特に12速(ULTEGRA以上)では、SHIMANOの最先端テクノロジーである HYPERGLIDE+ により、
スプロケットの歯先形状、チェーン側のプレート形状・面取りに至るまで、極めて高度で繊細な設計が施されています。
この前提条件が崩れると、少なからず変速性能に影響が出ることがあります。
また、変速性能を語るうえで注意したいのは、整備台上で確認できる変速性能は、本来の性能のごく一部に過ぎないという点です。
パワーをかけていない状態での変速は、ある意味で「できて当たり前」です。
SHIMANOの変速性能の真価が発揮されるのは、実走行中、しかもレースに近いような高負荷がかかっている状況です。
その条件下において、
正しく組み付けられ、完璧に調整されたSHIMANOの12速ドライブトレインは、現時点で世界最高水準、事実上“世界一”と呼べる変速性能を持っています。
■変速不良の原因
本題です。
現在の変速調整は、まずSHIMANOのマニュアルに沿って、寸分狂いなく基本セッティングを出すことから始まります。

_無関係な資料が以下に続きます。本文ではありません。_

Lemma init_run pages w : right_device -> length (vd_free (ks_vd (data w))) = num ->
  exists mm, virtio_disk_init pages w =
    Ok ((), updc (fresh (vd_used_idx (ks_vd (data w))) (vd_info (ks_vd (data w))) mm)
      (set_lock L_vdisk (Spinlock 0 "virtio_disk" None) w)).
Proof.
  intros (R1 & R2 & R3 & R4 & R5) Hl. unfold virtio_disk_init, initlock. rewrite bind_modify.
  set (w0 := set_lock _ _ w). set (v := ks_vd (data w)) in *.
  rewrite !(bind_Ok _ _ _ _ _ (regs_read _ w0)), R1, R2, R3, R4. cbn [Z.eqb Pos.eqb negb orb].
  unfold mmio_write.
  rewrite (bind_Ok _ _ _ _ _ (upd_vd_any _ w0)). change (ks_vd (data w0)) with v.
  rewrite (bind_Ok _ _ _ _ _ (upd_vd_at _ _ w0)). rewrite (bind_Ok _ _ _ _ _ (regs_read _ _)).
  do 5 rewrite (bind_Ok _ _ _ _ _ (upd_vd_at _ _ w0)). rewrite (bind_Ok _ _ _ _ _ (regs_read _ _)).
  unfold NUM in R5. rewrite (proj2 (Z.eqb_neq _ _)) by lia. rewrite (proj2 (Z.ltb_ge _ _)) by (unfold NUM; lia).
  do 3 rewrite (bind_Ok _ _ _ _ _ (upd_vd_at _ _ w0)). rewrite free_all.
  destruct v as [de ai av ui us fr ux inf mm]. cbn [vd_free vd_used_idx vd_info] in *.
  destruct fr as [|? [|? [|? [|? [|? [|? [|? [|? [|? ?]]]]]]]]]; try discriminate Hl. eexists. reflexivity.
Qed.

(** virtio_disk_init: with the right device it returns with an idle driver and the
    lock free; the zeroed rings are announced by page number.  With another device, or
    a queue that is too short, it panics. *)
Theorem virtio_disk_init_correct (pages : Z) (w : world kstate) :
  (regs VIRTIO_MMIO_MAGIC_VALUE <> 0x74726976 -> virtio_disk_init pages w = Panic "could not find virtio disk") /\
  (right_device -> vd_used_idx (ks_vd (data w)) = 0 -> length (vd_free (ks_vd (data w))) = num ->
   length (vd_info (ks_vd (data w))) = num ->
   exists w', virtio_disk_init pages w = Ok ((), w') /\ lock_free L_vdisk w' /\
     idle (ks_vd (data w')) (Dev 0 []) /\ forall v, set_vd v (data w') = set_vd v (data w)).
Proof.
  split.
  - intros Hm. unfold virtio_disk_init, initlock. rewrite bind_modify.
    rewrite !(bind_Ok _ _ _ _ _ (regs_read _ _)). by rewrite (proj2 (Z.eqb_neq _ _) Hm).
  - intros Hd H0 Hf Hi. destruct (init_run pages w Hd Hf) as [mm E]. eexists. split; [exact E|]. split_and!.
    + exists "virtio_disk". apply lookup_insert_eq.
    + rewrite H0. by apply fresh_idle.
    + intros v. by destruct w as [? ? ? []].
Qed.
End Init.

(** ** Witnesses *)

Definition ex_hw : VirtioHw := {| mmio_read r := mret (if r =? VIRTIO_MMIO_QUEUE_NUM_MAX then 8 else 0) |}.
Definition ex_vd : vdisk := fresh 0 (repeat (Vinfo None 0) num) [].
Definition ex_vw : world kstate :=
  run_world 3 (set_vd ex_vd (set_tab tab_example kstate0)).

Lemma ex_vw_ready : ready ex_vw.
Proof.
  split; [split|].
  - split; vm_compute; congruence.
  - exists 3%nat. split_and!; [done|unfold nproc, NPROC; lia|by vm_compute].
  - intros i Hi. exact (proc_world_unlocked i Hi).
  - exists "". by vm_compute.
Qed.

Lemma ex_status : forall w, exists x, mmio_read (VirtioHw := ex_hw) VIRTIO_MMIO_INTERRUPT_STATUS w = Ok (x, w).
Proof. intros w. by eexists. Qed.


Lemma virtio_driver_safe_witness :
  exists s, rtc (vstep (HW := ex_hw)) (Vsys ex_vw (Dev 0 []) [] [] [] [] []) s /\
    length (vs_d s) = 1%nat /\ exists h, dv_work (vs_dev s) = [h] /\ is_Some (dev_complete h (data (vs_w s))).
Proof.
  pose proof (start_run 4 true ex_vw ex_vw_ready (id_rings _ _ (fresh_idle (repeat (Vinfo None 0) num) [] eq_refl))) as HS.
  cbv zeta in HS. rewrite decide_True in HS by (vm_compute; lia).
  destruct HS as (i0 & i1 & i2 & _ & _ & E).
  match type of E with _ = Ok (_, ?w1) => set (w' := w1) in E end.
  set (r := Req 4 true (b_blockno (the_buf 4 ex_vw)) (b_data (the_buf 4 ex_vw)) i0 i1 i2) in *.
  assert (Hf : exists dv', dev_fetch (ks_vd (data w')) (Dev 0 []) = Some dv') by by eexists.
  destruct Hf as [dv' Hf].
  assert (Hs : rtc (vstep (HW := ex_hw)) (Vsys ex_vw (Dev 0 []) [] [] [] [] []) (Vsys w' dv' [] [r] [] [] [])).
  { eapply rtc_l, rtc_once, (v_fetch (HW := ex_hw) w' (Dev 0 []) [r] [] [] [] [] dv' Hf).
    apply (v_start (HW := ex_hw) _ _ [] _ _ _ _ 4 true i0 i1 i2); [|exact E].
    split_and!; [vm_compute; lia|by apply not_elem_of_nil..|by vm_compute|by vm_compute|done]. }
  eexists. split; [exact Hs|]. split; [done|].
  destruct (virtio_driver_safe (HW := ex_hw) ex_status ex_vw (Dev 0 []) _ ex_vw_ready
    (fresh_idle (repeat (Vinfo None 0) num) [] eq_refl) eq_refl Hs) as (_ & _ & _ & _ & _ & Hw & Hc & _).
  eexists. split; [exact Hw|]. apply Hc. rewrite Hw. by left.
Defined.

特にDi2では、マニュアル通りの調整こそが最重要です。
基本が出せていない状態では、その後の微調整や味付けは成立しません。
しかし、マニュアル通りに調整し、可能な限り追い込んだとしても、
・パワーをかけた時の変速が決まらない
・どうしても変速がワンテンポ遅れる
・パワーをかけた時の変速が決まらない
・どうしても変速がワンテンポ遅れる
こうした症状が残るケースがあります。
この場合、「調整が甘い」「ディレイラーの性能が足りない」と考えられがちですが、
実際には調整そのものが大きく間違っているケースは多くありません。
それでも決まりきらない変速。
そのときに疑うべきなのは、ディレイラーそのものではなく、それを支えている構造側です。
■変速性能の土台とは
変速性能を支える土台となる部分は、
リアはディレイラーハンガーとエンド部、
フロントはフロントディレイラーの直付け台座と、その周辺構造です。
この土台が不十分な場合、どれだけ高性能なディレイラーを使っても、変速性能を最大限に引き出すことはできません。
✓リア側の問題
リア変速において最も重要な要素のひとつが、ディレイラーハンガーの剛性と精度です。
(なお、ディレイラーハンガーのアライメントが適正に取れていることを前提とします。)
(なお、ディレイラーハンガーのアライメントが適正に取れていることを前提とします。)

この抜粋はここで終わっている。